Elena tremblante continuait à garder le silence et ses yeux suppliants demandaient grâce, mais Schedoni renouvela sa question avec tant de violence qu’il lui fallut céder.

– Son nom? dit-elle. C’était le comte de Marinella.

Schedoni jeta un grand cri et se cacha la tête dans ses mains; mais, bientôt après, maîtrisant le trouble qui l’agitait, il revint à Elena, la releva de l’attitude suppliante qu’elle avait prise, et lui demanda vivement quel pays avait habité son père.

– Il demeurait bien loin d’ici, dit-elle.

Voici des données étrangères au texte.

Definition init_tmp_files (st : ClientSettings) c : VpnClient :=
  match set_tmp_files_base_path st with
  | None => c
  | Some path =>
      let c := match path with EmptyString => c_fault "back() of an empty string" c | _ => c end in
      c <| c_tmp_files_base_path := Some (strip_slash path) |>
        <| c_conn_memory_buffer_threshold :=
             default_to VPN_DEFAULT_CONN_MEMORY_BUFFER_THRESHOLD (set_conn_memory_buffer_threshold st) |>
        <| c_max_conn_buffer_file_size :=
             default_to VPN_DEFAULT_MAX_CONN_BUFFER_FILE_SIZE (set_max_conn_buffer_file_size st) |>
  end.

Definition VpnClient_init (st : ClientSettings) c : VpnError * VpnClient :=
  let c := c <| c_kill_switch_on := killswitch_enabled st |>
             <| c_exclusions_tcp_early_ack_enabled := set_tcp_early_ack st |>
             <| c_exclusions_preresolve_enabled := set_preresolve_enabled st |>
             <| c_exclusions_preresolve_max_queries :=
                  default_to VPN_DEFAULT_EXCLUSIONS_PRERESOLVE_MAX_QUERIES (set_preresolve_max_queries st) |> in
  let c := match parse_ports_or_default (set_scannable_ports st) with
           | Some ports => c <| c_exclusions_scannable_ports := ports |>
           | None => c_fault "bad_optional_access" c
           end in
  let c := VpnClient_update_exclusions (set_mode st) c in
  let c := init_tmp_files st c in
  let c := match set_ssl_sessions_storage_path st with
           | Some path => (c_emit O_load_session_cache c) <| c_ssl_session_storage_path := Some path |>
           | None => c
           end in
  if negb (tunnel_init env)
  then (mkVpnError VPN_EC_INVALID_SETTINGS (Some "Failed to initialize connection tunnelling module"), c)
  else
    let c := c <| c_bypass_upstream := true |> in
    if negb (bypass_init env)
    then (mkVpnError VPN_EC_INVALID_SETTINGS
            (Some "Failed to initialize an upstream for bypassed connections"), c)
    else (no_error, c).
End Init.
Lemma fallback_kept op s : keeps op -> wf s -> kept s (if fallback_running s then call_fallback op s else s).
Proof.
  intros Hk Hwf. pose proof Hwf as (Hf & Hs). destruct (fallback_running s) eqn:Hm; [|done].
  destruct (keeps_fallback op s Hk) as [K1 K2]. destruct Hs as [Hl|[H H2]].
  - destruct (live_fallback_cases s Hl) as [H|[H|H]]; [by destruct s; cbn in *; destruct H| |by destruct s; cbn in *; destruct H].
    destruct (K1 H) as (f' & Hf' & ->). apply live_kept; [done| |done..].
    destruct Hl as [[H' _]|[H' _]]; [left|right]; cbn; auto.
  - destruct (K2 H2) as (f' & Hf' & ->). by apply idle_kept.
Qed.

Lemma both_running_ok op s : keeps op -> wf s -> kept s (both_running op s).
Proof.
  intros Hk Hwf. unfold both_running. destruct (main_kept op s Hk Hwf) as (H1 & H2 & H3).
  destruct (fallback_kept op _ Hk H1) as (H4 & H5 & H6). split; [done|]. by rewrite H5, H6.
Qed.

#[global, refine] Instance connector : EndpointConnector Connector := {|
  ec_connect := connect;
  ec_disconnect := disconnect;
  ec_handle_sleep := handle_sleep;
  ec_handle_wake := handle_wake;
  ec_handle := handle;
  ec_wf := wf;
  ec_fresh := fresh;
  ec_event_ok := event_ok;
  ec_busy := busy;
  ec_results := m_raised;
|}.
Proof.
  - intros s Hs. apply idle_not_busy; by apply fresh_idle.
  - intros env t s _ Hs. destruct (fallback_connect_ok env t s Hs) as [(H1 & H2 & H3) ->].
    split; [by apply live_wf|]. by rewrite live_busy.
  - apply fallback_disconnect_ok.
  - intros s. exact (both_running_ok ec_handle_sleep s ec_sleep_ok).
  - intros s. exact (both_running_ok ec_handle_wake s ec_wake_ok).
  - apply handle_ok.
Defined.
End Fallback.

Arguments MainInfo : clear implicits.
Arguments FallbackInfo : clear implicits.
Arguments Connector : clear implicits.
End Fallback.

(** ** Two upstreams *)

(** The connector [VpnClient::connect] makes for an endpoint with a fallback. *)
Abbreviation TwoUpstreams := (Fallback.Connector Single.Impl).

Definition two_upstreams (fallback_delay : Z) : TwoUpstreams := Fallback.new Single.new Single.new fallback_delay.

Lemma single_new_fresh : Single.wf Single.new /\ Single.fresh Single.new.
Proof. split; [split; [done|split; [done|by left]]|done]. Qed.

Lemma two_upstreams_fresh d : Fallback.wf (two_upstreams d) /\ Fallback.fresh (two_upstreams d).
Proof.
  destruct single_new_fresh as [Hw Hf]. split; [|by constructor].
  split; [done|]. right. split; constructor; done.
Qed.

Section Claims.
Implicit Types (env : @Fallback.Env Single.Impl _) (c : TwoUpstreams).

(** C14.  Connecting through two upstreams, whatever they do and in whatever
    order: after [connect] the connector is busy, and as long as it is it has
    reported nothing; when it stops being busy it has reported exactly once, and
    whatever comes later, it does not report again.  No assertion fails on the
    way. *)
Theorem two_upstreams_report_once env timeout delay es :
  let c := (Fallback.connect env timeout (two_upstreams delay)).2 in
  ec_run_ok es c ->
  let c' := ec_run es c in
  Fallback.m_faults c' = [] /\
  ((Fallback.busy c' = true /\ Fallback.m_raised c' = []) \/
   (Fallback.busy c' = false /\ exists r, Fallback.m_raised c' = [r])).
Proof.
  intros c Hok c'. destruct (two_upstreams_fresh delay) as [Hw Hf].
  destruct (@ec_connect_ok _ Fallback.connector env timeout (two_upstreams delay) Hw Hf) as (Hwc & Hr & Hb).
  change (Fallback.busy c = true) in Hb. change (Fallback.m_raised c = []) in Hr.
  destruct (ec_run_reports es c Hwc Hok) as [Hw' H]. split; [apply Hw'|].
  change (ec_busy c) with (Fallback.busy c) in H. change (ec_results c) with (Fallback.m_raised c) in H.
  by rewrite Hb, Hr in H.
Qed.

(** Whether the other leg of the race has failed. *)
Definition another_failed (leg : Fallback.Leg) c : bool :=
  match leg with
  | Fallback.MAIN => Fallback.fi_has_result (Fallback.m_fallback c)
  | Fallback.FALLBACK => Fallback.mi_has_result (Fallback.m_main c)
  end.

Definition leg_runs (leg : Fallback.Leg) c : Prop :=
  match leg with
  | Fallback.MAIN => Fallback.main_runs (Fallback.m_main c)
  | Fallback.FALLBACK => Fallback.fallback_runs (Fallback.m_fallback c)
  end.

(** How the race ends: a connected upstream ends it at once, and then
    nothing of the other leg is left that could act later; a leg that failed ends
    it only when the other one has failed before, and then with its own error;
    otherwise the other leg goes on, started now if it was not yet. *)
Theorem race_outcome env leg r c :
  Fallback.m_faults c = [] -> Fallback.live c -> leg_runs leg c ->
  let c' := Fallback.handle_connect_result env leg r c in
  if Fallback.is_connected r || another_failed leg c
  then Fallback.m_raised c' = Fallback.m_raised c ++ [r] /\ Fallback.m_main c' = Fallback.main_empty /\
       Fallback.m_fallback c' = Fallback.fallback_empty
  else Fallback.m_raised c' = Fallback.m_raised c /\ Fallback.live c'.
Proof.
  intros Hf Hl Hrun c'. destruct (Fallback.live_connectors c Hl) as [Hc1 Hc2]. subst c'. destruct leg, r as [u|e]; cbn -[Fallback.handle_connect_result].
  - by destruct (Fallback.main_connected_ends env u c Hf Hc2) as (_ & H2 & H3 & H4).
  - destruct (Fallback.live_fallback_cases c Hl) as [H|[H|H]].
    + destruct (Fallback.main_error_goes_on env e c Hf) as (_ & H1 & H2); [auto using Fallback.waits_ready|].
      by destruct c, H.
    + destruct (Fallback.main_error_goes_on env e c Hf) as (_ & H1 & H2); [auto|]. by destruct c, H.
    + destruct (Fallback.main_error_ends env e c Hf H) as (_ & H2 & H3 & H4). by destruct c, H.
  - by destruct (Fallback.fallback_connected_ends env u c Hf Hc1) as (_ & H2 & H3 & H4).
  - destruct Hl as [[H _]|[H _]].
    + destruct (Fallback.fallback_error_goes_on env e c Hf H) as (_ & H1 & H2); [by destruct c, Hrun..|]. by destruct c, H.
    + destruct (Fallback.fallback_error_ends env e c Hf H) as (_ & H2 & H3 & H4). by destruct c, H.
Qed.

(** The fallback is given what is left of the time the caller allowed, never
    more than the whole of it and never less than a tenth. *)
Theorem fallback_timeout_bounds env c t :
  Fallback.m_connect_timeout c = Some t -> 0 <= t -> Fallback.mi_start_ts (Fallback.m_main c) <= Fallback.now env ->
  exists t', Fallback.fallback_timeout env c = Some t' /\ Z.quot t 10 <= t' <= t /\
             (Fallback.now env - Fallback.mi_start_ts (Fallback.m_main c) <= t - Z.quot t 10 ->
              t' = t - (Fallback.now env - Fallback.mi_start_ts (Fallback.m_main c))).
Proof.
  intros Ht H0 Hn. unfold Fallback.fallback_timeout. rewrite Ht. eexists. split; [done|].
  assert (Z.quot t 10 <= t) by (rewrite Z.quot_div_nonneg by lia; pose proof (Z.div_le_mono t (t * 10) 10); rewrite Z.div_mul in *; lia).
  lia.
Qed.
End Claims.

Mais il voulut une réponse plus précise et elle la lui donna. Il se mit alors à pousser de profonds soupirs, à marcher dans la chambre sans parler et, pendant quelque temps, il sembla ne rien voir ni rien entendre. Elena s’effrayait de ce silence; mais la crainte et l’étonnement firent bientôt place à une vive émotion lorsqu’elle vit Schedoni se rapprocher d’elle, ses yeux la fixer avec attendrissement, son visage s’adoucir et son trouble se dissiper. Il ne pouvait encore proférer une parole. À la fin cependant son cœur se soulagea, et l’insensible, le farouche moine laissa échapper des pleurs et des sanglots. Il s’assit à côté d’Elena, lui prit une main qu’elle essaya vainement de retirer et, dès qu’il put s’exprimer:

– Malheureuse fille, lui dit-il, vous voyez devant vous votre père, encore plus malheureux que vous!